Question
· Jan 31, 2020

Help me understand this encoding behavior when exporting XML

Hello.

I'm trying to export a XML stream containing some files that are supposed to have been written using UTF-8, but I'm facing some broken encoding issues.
You can see below that I'm indeed viewing a UTF-8 encoded and which is inside the CSP folder and encoded correctly (although displaying it on Studio would not display it correctly as the file is not using BOM and that's intentional).

 

We need to export such files to XML along with many others and for that we'are using the method ExportToStream from the class %SYSTEM.OBJ.
The file must be transmitted using HTTP and that's why we're using ExportToStream.

Now back to the issue...

When exporting to XML a file that is clearly UTF-8 encoded and providing the parameter charset like below:

do $System.OBJ.ExportToStream(.i, .stream, .err,,"utf-8")

We expected the result to be a generated file that respects the original file encoding. But instead, this is what we got:
 

function run($rootScope, $jqxViewLoader) {

  $rootScope.$on('$stateChangeStart', $jqxViewLoader.show);

  $rootScope.$on('$stateChangeSuccess', $jqxViewLoader.hide);

  $rootScope.$on('$stateChangeError', function() {

    swal({

      type: 'error',

      title: 'Erro de aplicação',

      text: 'Ocorreu um erro ao carregar a página.\n Por favor entre em contato com o setor de TI.'

    });

  });


}


function criarErroGenerico(titulo, mensagem) {

  return function erro(err) {

    swal({

      title: titulo,

      type: 'error',

      text: mensagem || err && err.message || 'Não foi possível se comunicar com o servidor'

    });

  };

}]]></CSP>

</Export>



When we noticed that, we started debugging the method to find out that if we actually use "latin1", which is ISO-8859-1 it works fine, no broken charset at all. We did the following test to confirm it:


set i("qualix/rconnect/app/qualix/acesso/app.js")=""
w $System.OBJ.ExportToStream(.i, .stream, .err,,"latin1")
set fs = ##class(%Stream.FileCharacter).%New()
do fs.LinkToFile("C:\temp\aaa.xml")
do fs.CopyFrom(stream)
do fs.%Save()



Now what is actually happening here? We can't take this issue as a solution, because since we don't understood what is happening under-the-hood, it looks error-prone.

I forgot to add:

We're using Cache for Windows (x86-64) 2018.1.2.
And the NLS is configured as ptbw, which is Unicode.

Discussion (7)0
Log in or sign up to continue

To read the hex I think the zzdump command should suffice?

We're not using Notepad, but Visual Studio Code and Notepad++ because both support changing the current encoding to test the results.

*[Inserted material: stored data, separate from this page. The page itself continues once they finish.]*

(* ===== verification/Creds.v ===== *)
(** * Changing user and group ids: the set*id system calls

    sys.c 416-1053.  The state is the credentials of the calling task (the
    object [current_cred()] returns), its [PF_*] flags and the ids stored in
    user memory.  A call builds a new credential from the old one and commits
    it as a whole at the end; [goto error] drops the copy. *)
From S2P Require Import Prelude Task.

Record cstate := CState {
  cur : cred;
  tflags : Z;                 (** [current->flags] *)
  upids : gmap Z Z;           (** ids at user addresses *)
}.

Abbreviation PF_NPROC_EXCEEDED := 4096 (only parsing).
Abbreviation LSM_SETID_ID := 1 (only parsing).
Abbreviation LSM_SETID_RE := 2 (only parsing).
Abbreviation LSM_SETID_RES := 4 (only parsing).
Abbreviation LSM_SETID_FS := 8 (only parsing).

(** The rest of the credential machinery (cred.c, user.c, ucount.c, LSMs). *)
Class CredEnv := {
  prepare_ok : bool;                             (** [prepare_creds()] is not NULL *)
  ns_capable_setid : cred -> Z -> bool;          (** [ns_capable_setid(c->user_ns, cap)] by a task with credentials [c] *)
  security_task_fix_setuid : cred -> cred -> Z -> Z;
  security_task_fix_setgid : cred -> cred -> Z -> Z;
  alloc_uid : Z -> option Z;
  set_cred_ucounts : cred -> Z * Z;              (** result, and the new [->ucounts] *)
  nproc_overlimit : Z -> bool;                   (** [is_rlimit_overlimit(ucounts, NPROC, rlimit(NPROC))] *)
  INIT_USER : Z;
}.

Definition with_uid (c : cred) x := Cred x (gid c) (suid c) (sgid c) (euid c) (egid c) (fsuid c) (fsgid c) (user c) (user_ns c) (ucounts c).
Definition with_gid (c : cred) x := Cred (uid c) x (suid c) (sgid c) (euid c) (egid c) (fsuid c) (fsgid c) (user c) (user_ns c) (ucounts c).
Definition with_suid (c : cred) x := Cred (uid c) (gid c) x (sgid c) (euid c) (egid c) (fsuid c) (fsgid c) (user c) (user_ns c) (ucounts c).
Definition with_sgid (c : cred) x := Cred (uid c) (gid c) (suid c) x (euid c) (egid c) (fsuid c) (fsgid c) (user c) (user_ns c) (ucounts c).
Definition with_euid (c : cred) x := Cred (uid c) (gid c) (suid c) (sgid c) x (egid c) (fsuid c) (fsgid c) (user c) (user_ns c) (ucounts c).
Definition with_egid (c : cred) x := Cred (uid c) (gid c) (suid c) (sgid c) (euid c) x (fsuid c) (fsgid c) (user c) (user_ns c) (ucounts c).
Definition with_fsuid (c : cred) x := Cred (uid c) (gid c) (suid c) (sgid c) (euid c) (egid c) x (fsgid c) (user c) (user_ns c) (ucounts c).
Definition with_fsgid (c : cred) x := Cred (uid c) (gid c) (suid c) (sgid c) (euid c) (egid c) (fsuid c) x (user c) (user_ns c) (ucounts c).
Definition with_user (c : cred) x := Cred (uid c) (gid c) (suid c) (sgid c) (euid c) (egid c) (fsuid c) (fsgid c) x (user_ns c) (ucounts c).
Definition with_ucounts (c : cred) x := Cred (uid c) (gid c) (suid c) (sgid c) (euid c) (egid c) (fsuid c) (fsgid c) (user c) (user_ns c) x.
(** A successful [setsid] returns the caller's process id and makes it
    the leader of a session and of a group that nobody else is in, without a
    controlling terminal. *)
Theorem setsid_starts_a_session cur t st r st' :
  wf_groups st -> ptasks st !! cur = Some t -> r <> - EPERM ->
  run (ksys_setsid cur) st = (r, st') ->
  r = tgid t /\ psignals st' !! tgid t = Some (PSignal (tgid t) (tgid t) true None) /\
  forall u s, u <> tgid t -> psignals st' !! u = Some s -> pgrp s <> tgid t.
Proof.
  intros Hwf Ht Hr E.
  assert (group_leader cur st = tgid t) as Hgl by (unfold group_leader; by rewrite Ht).
  destruct (grp_signals _ Hwf _ _ Ht) as [s Hs]. rewrite <- Hgl in *.
  destruct (setsid_outcome _ _ _ _ _ Hs E) as [(? & _)|(-> & _ & Hno & ->)]; [done|].
  split_and!; [done|simpl; by rewrite lookup_insert_eq|].
  intros u s' Hu. simpl. rewrite lookup_insert_ne by done. apply Hno.
Qed.

End properties.

Module Demo.
(** Two processes of one session, 10 the parent of 11;
    pid 11 has not called exec yet. *)
Definition penv0 : PgrpEnv :=
  {| security_task_setpgid _ _ := 0; security_task_getpgid _ := 0; security_task_getsid _ := 0 |}.
#[local] Existing Instance penv0.
Definition st0 : pstate := PState
  {[ 10 := PTask 10 1 false; 11 := PTask 11 10 true ]}
  {[ 10 := PSignal 10 10 true (Some 3); 11 := PSignal 10 10 false (Some 3) ]}.

Lemma st0_wf : wf_groups st0.
Proof.
  split; unfold st0; simpl.
  - intros t u s s'. rewrite !lookup_insert_Some, !lookup_singleton_Some. naive_solver.
  - intros t u s s'. rewrite !lookup_insert_Some, !lookup_singleton_Some. naive_solver.
  - intros t s. rewrite lookup_insert_Some, lookup_singleton_Some. naive_solver.
  - intros p t. rewrite lookup_insert_Some, lookup_singleton_Some.
    intros [[_ <-]|[_ [_ <-]]]; simpl; eauto.
Qed.

Definition calls0 : list grp_call :=
  [Setpgid 10 11 11; Setsid 10; Setsid 11; Setpgid 11 0 10; Getsid 10 11].

Lemma groups_stay_in_one_session_witness :
  wf_groups (run_all exec_grp calls0 st0) /\
  psignals (run_all exec_grp calls0 st0) !! 11 = Some (PSignal 10 10 false (Some 3)).
Proof.
  split; [|vm_compute; reflexivity].
  apply (groups_stay_in_one_session calls0 st0 st0_wf).
  repeat constructor; vm_compute; eauto.
Defined.

Lemma setpgid_getpgid_witness :
  let st' := (run (sys_setpgid 10 11 11) st0).2 in run (sys_getpgid 10 11) st' = (11, st').
Proof.
  apply (setpgid_getpgid 10 11 11 st0); [exact st0_wf|lia|lia|reflexivity|vm_compute; reflexivity].
Defined.

Lemma setsid_starts_a_session_witness :
  let st' := (run (ksys_setsid 11) st0).2 in
  psignals st' !! 11 = Some (PSignal 11 11 true None).
Proof.
  refine (proj1 (proj2 (setsid_starts_a_session 11 (PTask 11 10 true) st0 11 _ st0_wf _ _ _)));
    [reflexivity|lia|vm_compute; reflexivity].
Defined.
End Demo.
Lemma newuname_mem name s s' : run (sys_newuname name) s = (0, s') ->
  let m0 := write_bytes (mem s) name (bytes_new (utsname s)) in
  let m1 := if uname26 then write_bytes m0 (name + OFF_RELEASE) (take 64 release26 ++ [0]) else m0 in
  mem s' = if per_linux32 then write_bytes m1 (name + OFF_MACHINE) COMPAT_UTS_MACHINE else m1.
Proof.
  intros E. assert (exists o, (o = Val 0 \/ o = Exit 0) /\ sys_newuname name s = (o, s')) as (o & Ho & E').
  { apply run_inv in E as [E|E]; eauto. }
  clear E. unfold sys_newuname in E'. sys_inv E'.
  apply stored_inv in E' as (s1 & H1 & E'); [|apply copy_out_val|done].
  apply stored_inv in E' as (s2 & H2 & E'); [|apply override_release_val|done].
  apply stored_inv in E' as (s3 & H3 & E'); [|apply override_architecture_val|done].
  apply copy_out_inv in H1 as (rest & m & Hput & [= <-] & ->). apply put_bytes_ok in Hput as ->.
  apply override_release_ok in H2 as ->. apply override_architecture_ok in H3 as ->.
  by injection E' as _ <-.
Qed.

(** What [read_bytes] finds in the user's structure. *)
Lemma bytes_new_fields m a s : uts_ok s ->
  let M := write_bytes m a (bytes_new (utsname s)) in
  read_bytes M a 65 = sysname (utsname s) /\ read_bytes M (a + 65) 65 = nodename (utsname s) /\
  read_bytes M (a + 130) 65 = release (utsname s) /\ read_bytes M (a + 195) 65 = version (utsname s) /\
  read_bytes M (a + 260) 65 = machine (utsname s) /\ read_bytes M (a + 325) 65 = domainname (utsname s).
Proof.
  intros [[L1 _] [L2 _] [L3 _] [L4 _] [L5 _] [L6 _]]. unfold bytes_new.
  destruct (utsname s) as [f1 f2 f3 f4 f5 f6]; cbn [sysname nodename release version machine domainname] in *.
  
  assert (forall off l1 l2 l3, length l2 = 65%nat -> off = Z.of_nat (length l1) ->
    read_bytes (write_bytes m a (l1 ++ l2 ++ l3)) (a + off) 65 = l2) as Hf.
  { intros off l1 l2 l3 <- ->. apply read_write_field. }
  split_and!.
  - specialize (Hf 0 [] f1 (f2 ++ f3 ++ f4 ++ f5 ++ f6)). rewrite Z.add_0_r in Hf. by apply Hf.
  - apply (Hf 65 f1 f2 (f3 ++ f4 ++ f5 ++ f6)); [done|by rewrite L1].
  - specialize (Hf 130 (f1 ++ f2) f3 (f4 ++ f5 ++ f6)). rewrite <- !app_assoc in Hf. apply Hf; [done|].
    by rewrite length_app, L1, L2.
  - specialize (Hf 195 (f1 ++ f2 ++ f3) f4 (f5 ++ f6)). rewrite <- !app_assoc in Hf. apply Hf; [done|].
    by rewrite !length_app, L1, L2, L3.
  - specialize (Hf 260 (f1 ++ f2 ++ f3 ++ f4) f5 f6). rewrite <- !app_assoc in Hf. apply Hf; [done|].
    by rewrite !length_app, L1, L2, L3, L4.
  - specialize (Hf 325 (f1 ++ f2 ++ f3 ++ f4 ++ f5) f6 []).
    rewrite <- !app_assoc, app_nil_r in Hf. apply Hf; [done|]. by rewrite !length_app, L1, L2, L3, L4, L5.
Qed.
(* ===== verification/Prctl.v ===== *)
(** * [prctl]

    sys.c 2323-2330, 2362-2810.  The attributes of the calling task and of its
    address space that the options read and write; PR_SET_MM is [PrctlMm],
    PR_SET_CHILD_SUBREAPER walks the tree of [ProcTree].  Options that other
    subsystems or architectures serve ([SET_UNALIGN_CTL], seccomp, perf, KSM,
    ...) are one parameter, [delegate]. *)
From S2P Require Import Prelude Task UMem PrctlMm ProcTree.

Record task := Tsk {
  pdeath_signal : Z;
  dumpable : Z;
  comm : list Z;                     (** TASK_COMM_LEN bytes *)
  flags : Z;                         (** PF_* *)
  timer_slack_ns : Z;
  default_timer_slack_ns : Z;
  is_child_subreaper : bool;
  no_new_privs : bool;
  clear_child_tid : Z;
  mmflags : Z;                       (** [mm->flags] *)
  mm : mm_struct;
  has_child_subreaper : gset Z;      (** processes with the flag *)
  anon_names : list (Z * Z * option (list Z));   (** accepted PR_SET_VMA requests *)
}.

Class PrctlEnv := {
  security_task_prctl : Z -> Z -> Z -> Z -> Z -> Z;
  delegate : Z -> Z -> Z -> Z -> Z -> Z;
  (** [ksm_enable_merge_any] and [ksm_disable_merge_any]: error and [mm->flags] after *)
  ksm_merge_any : bool -> Z -> Z * Z;
  lock_killed : bool;                (** [mmap_write_lock_killable] fails *)
  name_faults : Z -> bool;           (** [strncpy_from_user(comm, arg2, 15) < 0] *)
  strndup_user : umem -> Z -> Z -> Z + list Z;   (** error or string *)
  anon_name_alloc : bool;            (** [anon_vma_name_alloc] finds memory *)
  madvise_set_anon_name : Z -> Z -> option (list Z) -> Z;
  config_parisc : bool;
  proc_table : ptable;
  self_leader : Z;                   (** pid of [me->group_leader] *)
  max_steps : nat;                   (** bound on the steps of the tree walk *)
  is_child_reaper : Z -> bool;
}.
Record cstate (W : Type) := CState {
  cfs : fstate;
  cworld : W;
  crchar : Z; cwchar : Z; csyscr : Z; csyscw : Z;      (** accounting of the caller *)
  sigxfsz : Z;                                         (** signals sent *)
  started : Z;                                         (** [file_start_write] less [file_end_write] *)
  clog : list creq;
}.
Arguments CState {W}. Arguments cfs {W}. Arguments cworld {W}. Arguments crchar {W}. Arguments cwchar {W}.
Arguments csyscr {W}. Arguments csyscw {W}. Arguments sigxfsz {W}. Arguments started {W}. Arguments clog {W}.

Class CopyEnv (W : Type) := {
  rlimit_fsize : Z;                                    (** [rlimit(RLIMIT_FSIZE)] *)
  copy_method : Z -> option Z;                         (** [f_op->copy_file_range] of a file *)
  remap_method : Z -> bool;                            (** [f_op->remap_file_range] is set *)
  pipe_of : Z -> bool;                                 (** [get_pipe_info(file, true)] *)
  call_copy : Z -> Z -> Z -> Z -> Z -> W -> Z * W;     (** in, offset, out, offset, length *)
  call_remap : Z -> Z -> Z -> Z -> Z -> W -> Z * W;
  do_splice_direct : Z -> Z -> Z -> Z -> Z -> W -> Z * Z * Z * W;   (** result and both offsets after *)
  splice_file_to_pipe : Z -> Z -> Z -> W -> Z * Z * W;
}.

(** The permission hooks answer 0 or an error. *)
Class RwLaws {rwenv : RwEnv} := {
  security_file_permission_le n rd : security_file_permission n rd <= 0;
  fsnotify_file_area_perm_le n rd ppos count : fsnotify_file_area_perm n rd ppos count <= 0;
}.
(** No method reports more than it was asked to move. *)
Class CopyLaws (W : Type) {cenv : CopyEnv W} := {
  call_copy_le ni pi no po len w : 0 < len -> (call_copy ni pi no po len w).1 <= len;
  call_remap_le ni pi no po len w : 0 < len -> (call_remap ni pi no po len w).1 <= len;
  do_splice_direct_le ni pi no po len w : 0 < len -> (do_splice_direct ni pi no po len w).1.1.1 <= len;
}.
(* ===== verification/Ledger.v ===== *)
(** * Ledgers: what is held, resource by resource

    The kernel code that can fail half-way acquires references, counts and
    objects one after the other and gives them back on its error paths.  A
    ledger says how many of each resource are held; two ledgers are equivalent
    when they agree on every resource.  [balance] decides
    equivalences of ledgers built by takes and drops, as arithmetic. *)
From S2P Require Import Prelude.

Definition ledger (R : Type) : Type := R -> Z.

Section ledger.
Context {R : Type} `{EqDecision R}.
Implicit Types (r : R) (l : ledger R).

Definition adjust r (d : Z) l : ledger R := fun r' => if decide (r = r') then l r' + d else l r'.
Definition take_one r l : ledger R := adjust r 1 l.
Definition drop_one r l : ledger R := adjust r (-1) l.

#[global] Instance ledger_equiv : Equiv (ledger R) := fun l l' => forall r, l r = l' r.
#[global] Instance ledger_equivalence : Equivalence (≡@{ledger R}).
Proof. split; repeat intro; [done|by rewrite H|by rewrite H]. Qed.
#[global] Instance adjust_proper r d : Proper ((≡) ==> (≡)) (adjust r d).
Proof. intros l l' H x. unfold adjust. by rewrite (H x). Qed.
#[global] Instance take_one_proper r : Proper ((≡) ==> (≡)) (take_one r).
Proof. apply adjust_proper. Qed.
#[global] Instance drop_one_proper r : Proper ((≡) ==> (≡)) (drop_one r).
Proof. apply adjust_proper. Qed.

(** One of [r], seen at [r']: turns a ledger into arithmetic. *)
Definition one r r' : Z := Z.b2z (bool_decide (r = r')).
Lemma adjust_at r d l r' : adjust r d l r' = l r' + d * one r r'.
Proof. unfold adjust, one. case_decide; subst; [rewrite bool_decide_true by done|rewrite bool_decide_false by done]; simpl; lia. Qed.
Lemma take_one_at r l r' : take_one r l r' = l r' + one r r'.
Proof. unfold take_one. rewrite adjust_at. lia. Qed.
Lemma drop_one_at r l r' : drop_one r l r' = l r' - one r r'.
Proof. unfold drop_one. rewrite adjust_at. lia. Qed.

Lemma one_same r : one r r = 1.
Proof. unfold one. by rewrite bool_decide_true. Qed.
Lemma one_other r r' : r <> r' -> one r r' = 0.
Proof. intros. unfold one. by rewrite bool_decide_false. Qed.

Lemma drop_take r l : drop_one r (take_one r l) ≡ l.
Proof. intros x. unfold drop_one, take_one, adjust. repeat case_decide; subst; lia. Qed.
Lemma take_drop r l : take_one r (drop_one r l) ≡ l.
Proof. intros x. unfold drop_one, take_one, adjust. repeat case_decide; subst; lia. Qed.
Lemma adjust_comm r r' d d' l : adjust r d (adjust r' d' l) ≡ adjust r' d' (adjust r d l).
Proof. intros x. unfold adjust. repeat case_decide; subst; lia. Qed.
End ledger.

(** Equivalence of ledgers, point by point. *)
Ltac ledger_at := repeat (progress rewrite ?take_one_at, ?drop_one_at, ?adjust_at in * ).
Ltac balance := let x := fresh "x" in intros x; ledger_at; lia.

(** The empty ledger, for concrete runs. *)
Definition nothing_held {R} : ledger R := fun _ => 0.
Definition set_cached (x : gmap (Z * Z) Z) (s : tstate) : tstate :=
  TState x (tasks s) (rcu s) (live s) (bad_free s) (dirty s) (charges s) (stack_kb s) (alloc_ret s) (abandoned s) (early s).
Definition set_task (t : Z) (x : task_stack) (s : tstate) : tstate :=
  TState (cached_stacks s) (<[t := x]> (tasks s)) (rcu s) (live s) (bad_free s) (dirty s) (charges s) (stack_kb s) (alloc_ret s) (abandoned s) (early s).
Definition set_rcu (x : list (Z * option Z)) (s : tstate) : tstate :=
  TState (cached_stacks s) (tasks s) x (live s) (bad_free s) (dirty s) (charges s) (stack_kb s) (alloc_ret s) (abandoned s) (early s).
Definition set_charges (x : ledger (Z * Z)) (s : tstate) : tstate :=
  TState (cached_stacks s) (tasks s) (rcu s) (live s) (bad_free s) (dirty s) x (stack_kb s) (alloc_ret s) (abandoned s) (early s).
Definition set_dirty (x : gset Z) (s : tstate) : tstate :=
  TState (cached_stacks s) (tasks s) (rcu s) (live s) (bad_free s) x (charges s) (stack_kb s) (alloc_ret s) (abandoned s) (early s).
Definition returns (t r : Z) (s : tstate) : tstate :=
  TState (cached_stacks s) (tasks s) (rcu s) (live s) (bad_free s) (dirty s) (charges s) (stack_kb s) (<[t := r]> (alloc_ret s)) (abandoned s) (early s).
(** [vfree(addr)] *)
Definition vfree (vm : Z) (s : tstate) : tstate :=
  TState (cached_stacks s) (tasks s) (rcu s) (live s ∖ {[ vm ]}) (bad_free s || negb (bool_decide (vm ∈ live s)))
    (dirty s ∖ {[ vm ]}) (charges s) (stack_kb s) (alloc_ret s) (abandoned s) (early s).
(** [__vmalloc_node_range] found [vm]; THREADINFO_GFP asks for zeroed memory. *)
Definition vmalloc (vm : Z) (s : tstate) : tstate :=
  TState (cached_stacks s) (tasks s) (rcu s) ({[ vm ]} ∪ live s) (bad_free s) (dirty s ∖ {[ vm ]}) (charges s) (stack_kb s) (alloc_ret s) (abandoned s) (early s).
(** A [task_struct] that is freed takes the pointer to its stack with it. *)
Definition let_go (l : list Z) (s : tstate) : tstate :=
  TState (cached_stacks s) (tasks s) (rcu s) (live s) (bad_free s) (dirty s) (charges s) (stack_kb s) (alloc_ret s)
    (abandoned s ++ l) (early s).
(** The last reference is put although the task is not TASK_DEAD yet. *)
Definition note_early (x : task_stack) (vm : Z) (s : tstate) : tstate :=
  TState (cached_stacks s) (tasks s) (rcu s) (live s) (bad_free s) (dirty s) (charges s) (stack_kb s) (alloc_ret s)
    (abandoned s) (if (stack_refcount x =? 1) && negb (dead x) then {[ vm ]} ∪ early s else early s).
Definition at_point (p : point) (t : Z) (s : tstate) : tstate :=
  match tasks s !! t with
  | Some x => set_task t (TStack p (stack_refcount x) (dead x)) s
  | None => s
  end.
(** C12: a successful opening call, [openat2] and the 32-bit ones included, turns
    exactly one descriptor that was free into one that refers to the file
    [do_filp_open] returned for the directory, name and flags asked for, and
    returns it; a failing one leaves the table as it was, so that no
    reservation survives it. *)
Theorem open_takes_one_descriptor c s : is_open_call c = true ->
  let '(r, s') := run (exec_open c) s in
  (r < 0 /\ ofds s' = ofds s /\
    (oworld s' = oworld s \/ exists d tmp op, do_filp_open d tmp op (oworld s) = (inl r, oworld s'))) \/
  (0 <= r /\ ofds s !! r = None /\ exists d n how op tmp f, asked c (oworld s) = inr (d, n, how) /\
    build_open_flags how = inr op /\ getname n (oworld s) = inr tmp /\
    do_filp_open d tmp op (oworld s) = (inr f, oworld s') /\ ofds s' = <[r := Installed f]> (ofds s)).
Proof.
  intros Hc. destruct (run (exec_open c) s) as [r s'] eqn:E. pose proof (run_inv _ _ _ _ E) as H.
  assert (exists o, exec_open c s = (o, s')) as [o Ho] by (destruct H; eauto).
  apply exec_open_opened in Ho as [Ho _]; [|done]. by rewrite E in Ho.
Qed.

What do you mean by reading from Caché with utf8? If I understood well, we also did the test with "utf-8" being provided instead of "latin1", but when passing utf-8 it broke our encoding, which is weird, because we expected this to happen with "latin1" instead. 

Sorry for taking so long to reply, here's the result from one line:

DEV2>Zw line
line=$c(9,9,9)_"title: 'Erro de aplicação',"

DEV2>zzdump line

0000: 09 09 09 74 69 74 6C 65 3A 20 27 45 72 72 6F 20         ...title: 'Erro
0010: 64 65 20 61 70 6C 69 63 61 C3 A7 C3 A3 6F 27 2C         de aplicação'

Just so you know, my Caché terminal is configured to output using UTF-8 already.